§ **Problem statement**
In the records below, begin at the line that has "[rollout_terminates] that performing" and stop after the line that has "[clone_all_or_nothing] and [reconcileDelete_spec]"; quote those lines verbatim and nothing more.

(Saved entries)
(* ===== verification/Prelude.v ===== *)
(** * The controllers of cluster-api-k8s

    A model of the bootstrap and control plane providers of Cluster API for
    Canonical Kubernetes (the Go code under src/), and the theorems that make them
    correct.  Everything is a shallow embedding: a Go function is a Rocq function of
    the same name, pure functions as they are, the others as programs of the monad
    of [Effects].

    ** The system

    Two managers watch objects of a management cluster.  The bootstrap provider
    turns a [CK8sConfig] into the user data of one machine; the control plane
    provider keeps the machines of a [CK8sControlPlane] at the wanted number and
    specification.  They communicate through the management cluster alone: objects
    with their annotations and conditions, two config maps used as locks, and
    secrets for tokens, certificates and user data.  The workload cluster is reached
    through its API server and through k8sd proxies on its nodes.

    ** How code is represented

    [Effects.sysE] lists the calls that leave the process: API server calls, HTTP
    exchanges, clock, randomness, the order in which [range] visits a map, the
    scheduling of two goroutines, and a run-time panic.  A program [prog A] is a
    finite tree of such calls, so a function of the model always terminates when
    its calls return; no definition uses fuel except the JSON printer and parser
    ([Json]), duration parsing and the text functions of [ReleaseNotes], whose fuel
    is the length of the text, and loops of the source are loops over finite lists.
    [go S R A] is the body of a function that assigns to objects of type [S] and may
    return an [R] early.  [wp p g Q] says that [p],
    started in the environment state [g], meets its calls' preconditions and ends
    in [Q], whatever the environment answers; with the environment [trace_env],
    where a panic has precondition [False], a [wp] also excludes panics, and with
    [panic_env] it does not.  [ApiServer] is the contract of a server with stored
    objects, [RefServer] an executable one that satisfies it, and [psteps]
    interleaves programs call by call ([psteps_rely_guar] and [psteps_rg] are the
    rely-guarantee rules for it).  [reads], [writes_post], [only] and [count_env] restrict or count calls;
    [chain] follows a server through the calls of a trace, so that what is proved of
    traces carries over to stored objects ([exec_trace]).

    Go memory is modelled where the code is about memory: [GoHeap] is a heap of typed
    cells that pointers, slices and maps refer to, and the generated deep copies are
    programs on it.  Everywhere else an object is a value; [DeepCopySpec] says why the
    copies that the controllers take justify that.

    Integers have their width: [wrap32] and [wrap64] where Go's [int32] and [int]
    may overflow.  Go errors are values of [Objects.error], tested by the library
    calls the source uses.  A nil dereference or the assignment to a nil map is a
    [Panic].

    ** Files, from the base upwards

    - [Prelude], [Fairness], [Objects], [ApiTypes]: results, machine integers, strings;
      progress along infinite executions; the Kubernetes objects; the two API packages
      (src/bootstrap/api/v1beta2, src/controlplane/api/v1beta2).
    - [GoHeap], [GoCopy]: Go memory; deep equality, the memory that a value owns, and
      what it means for a function to copy.  [ApiLayout], [BootstrapCopy],
      [ControlPlaneCopy], [DeepCopySpec]: every type of both API packages with its
      references, and both zz_generated.deepcopy.go.
    - [Effects], [ApiServer], [RefServer]: as above.
    - [Libs], [RefLibs]: third-party functions as classes of operations and classes
      of laws, and instances that satisfy the laws, in which the witnesses run.
    - [Calendar], [Duration] and [Expiration] (src/pkg/time), [Json] and [JsonStruct] (the part of encoding/json
      that is used).
    - [Secrets] (src/pkg/secret), [Kubeconfig] (src/pkg/kubeconfig), [Token]
      (src/pkg/token).
    - [InitLock] (src/pkg/locking), [UpgradeLock] and [Inplace]
      (src/pkg/upgrade/inplace), [Proxy] (src/pkg/proxy); [SharedField]: methods of an
      object that several goroutines may use, whose every access to a field is a step.
    - [Workload], [AgentConditions], [ControlPlane], [NodeConfig] (src/pkg/ck8s);
      [MachineFilters] (src/pkg/machinefilters); [CloudInit] (src/pkg/cloudinit).
    - [ConfigReconcile], [MachineUpgrade], [CertRefresh], [OrchestratedMD]
      (src/bootstrap/controllers).
    - [Scale], [Remediation], [OrchestratedCP], [KcpReconcile], [MachineHook]
      (src/controlplane/controllers), with [Orchestrate] for what the two
      orchestrated upgrades share, [KcpSpec] for the guarantees of the control plane
      reconciler and [Rollout] for its abstract specification.
    - [Managers] (src/bootstrap/main.go, src/controlplane/main.go and every
      SetupWithManager).
    - Compositions of several controllers: [ClusterInit] (the bootstrap reconcilers of
      all machines of a cluster and the init lock), [RolloutLiveness] and
      [ControlPlaneLiveness] (an orchestrator and the controllers of its machines),
      [KcpLiveness] (the reconciler of a control plane and everybody else on one server).
    - [Webhook] (the admission webhooks of both API packages).
    - [ReleaseNotes] (src/hack/tools/release/notes.go).

    ** What the theorems show

    - Locks.  [Lock_exclusive] and [UpgradeLock.Lock_excludes]: in every
      interleaving of concurrent callers at most one holds the lock.  The upgrade lock
      needs a lock object of its own for each caller: [Lock_shared_object] shows two
      calls on one object that go wrong.
      [Lock_refines]: the init lock implements an abstract lock on every branch.
      [Lock_recovers]: a stale init lock is recovered.  [init_under_lock] composes
      the init lock with the bootstrap reconciler: a cluster is initialised only by
      the machine that holds it.  [one_first_node] composes all bootstrap reconcilers
      of a cluster, interleaved call by call: at most one machine becomes the initial
      node.
    - Bootstrapping.  [ready_means_bootstrapped]: a configuration is ready only
      after its user data were stored, and these follow the kind of node.
      [cloud_config_spec] and [GenerateInitControlPlaneConfig_spec] say what the
      user data and the configuration of the first node are, file by file and field
      by field; [release_equivalence] that the in-place upgrade and the bootstrap of a
      joining machine accept the same releases and install the same snap.
    - Machines of a control plane.  [Rollout.plan] is the abstract decision;
      [scale_or_rollout_refines] shows that the reconciler performs it, and
      [rollout_terminates] that performing it repeatedly ends in the wanted machines
      with the number of machines within bounds on the way.  [rollout_completes] is the
      same for stored machines: in every fair execution on a server the rollout
      completes.  [reconcile_one_machine],
      [scale_down_safe], [remediation_safe], [initialize_once],
      [clone_all_or_nothing] and [reconcileDelete_spec] bound what one
      reconciliation may do; [rollout_partition], [pick_for_deletion_spec],
      [filters_order_irrelevant] and [new_machine_matches] are about its choices;
      [retries_bounded] and [remediation_data_roundtrip] about the remediation
      counter; [Reconcile_finalizer_first] and [Reconcile_watches] about the object.
    - In-place upgrades.  [machine_upgrade_refines] and [cert_refresh_refines]: the
      controllers of single machines are the state machines of their annotations.
      [cp_reconcile_refines] and [md_reconcile_refines]: the orchestrators perform
      the actions of an abstract rolling upgrade.  [cp_rollout_exclusive] and
      [md_rollout_serial] compose the two: in every run at most one machine is
      upgraded at a time.  [cp_rollout_completes] and [md_rollout_completes]: in every
      fair execution with finitely many failures the upgrade completes.
    - Secrets.  [LookupOrGenerate_spec], [secret_name_roundtrip],
      [Token.Reconcile_spec], [EnsureNodeToken_spec] and
      [CreateSecretWithOwner_spec]: what is stored stays, and what is missing is
      generated from it.  [EnsureNodeToken_replaces]: a token that cannot be read is
      overwritten.
    - Memory.  [api_objects_isolated]: the deep copy of every kind of object never
      panics, equals the original and shares nothing with it; [bootstrap_spec_copied]
      and [matching_config_spec] apply this to the copies that the control plane
      controller hands out and edits.
    - k8sd.  [RefreshWorkerCertificates_complete] (two goroutines, every schedule)
      and [RemoveMachineFromCluster_other_node].
    - [defaults_complete] and [hook_released]: the webhook and the machine hook;
      [DialContext_spec]: dialling through the proxy leaks no connection.
    - Managers.  [bootstrap_main_spec] and [controlplane_main_spec]: what a manager runs,
      with all that it dereferences; [own_machine_wakes]: the changes of a control
      plane's machines wake its controllers; [dial_timeouts]: which of them have the
      time limit of the command line.
    - [expiration_bounds]: expiration dates and the calendar.
      [notes_schedule_independent]: the release notes do not depend on the schedule of
      the workers that process the commits, but for the order of several contributions
      to the documentation ([documentation_order_varies]); [workers_finish]: the
      workers neither block nor run forever.

    ** Idealisations

    Reads through the controller's cache answer the current objects.  In the
    specification of a configuration, which [reflect.DeepEqual] compares, a nil and an
    empty slice or map are two values ([ApiTypes.ControlPlaneConfigEmpties] and
    [ConfigSpecEmpties]; [DeepEqual_value]: deep equality is equality of these values),
    and a stored configuration may have lost the empty ones to the JSON encoding
    ([ApiTypes.encoded], [ApiServer.stored_as]).  [rollout_completes] assumes, as the
    webhook provides, that the control plane has none; [untidy_never_matches] shows what
    happens to one that has.  In other objects nil and empty are one value where no
    code tells them apart.  The reconciler of control planes passes an object and a structure that
    points to it; they are one value.  The owner of a token secret is a
    CK8sControlPlane.  JSON text is valid UTF-8, and U+2028 and U+2029 are not
    escaped.  [RefServer] merges the annotations of a patch and nothing else; the
    theorems do not depend on it.  A deleted object is gone at once, where a real server
    may keep it until its finalizers are removed; machines that are being deleted
    appear in the rollout all the same.  In [GoHeap] a pointer refers to a whole
    allocation and a slice to a part of one; the capacity of a slice is left out.
    Dates are in UTC, and their year is not bounded by
    the range of [time.Time].  Logging is left out, and so is the cancellation
    of a context.

    ** Parameters

    Code that is not under src/ is a parameter: Cluster API and API machinery
    ([Libs]), the k8sd request types ([Workload.K8sdApi]), YAML, the version parser
    ([CloudInit.CloudInitLib], [ConfigReconcile.RenderLib]), the kubeconfig writer
    ([Kubeconfig.ClientcmdLib]) and the certificate library ([Libs.CertsLib]).  The
    commands that the release notes tool runs, [sort.Slice] and the tables of [unicode]
    are [ReleaseNotes.Tools].  The types of other packages in API objects and their deep
    copies are [ApiLayout.ExtTypes] and [BootstrapCopy.ExtCopies], the order in which a
    copy visits a map [ApiLayout.RangeOrder], controller-runtime
    [Managers.ControllerRuntime], and the infrastructure providers that a rollout relies
    on [KcpLiveness.Infrastructure].

    ** Not modelled

    The registration of API types with a scheme, conversion hubs and the parsing of the
    command line, the SPDY protocol below src/pkg/proxy, the random identifiers of
    src/pkg/trace that only appear in log lines, the shell scripts that run on the nodes,
    the scripts under hack/ that publish a release and the tests: declarations, code
    outside Go or without an effect on what the controllers do.  The hashes of
    certificates, which nothing uses, are outside the model as well. *)

From stdpp Require Export base tactics list strings gmap fin_maps pretty numbers.
From Stdlib Require Export ZArith Ascii Lia.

§ **Output for this task**
      [rollout_terminates] that performing it repeatedly ends in the wanted machines
      with the number of machines within bounds on the way.  [rollout_completes] is the
      same for stored machines: in every fair execution on a server the rollout
      completes.  [reconcile_one_machine],
      [scale_down_safe], [remediation_safe], [initialize_once],
      [clone_all_or_nothing] and [reconcileDelete_spec] bound what one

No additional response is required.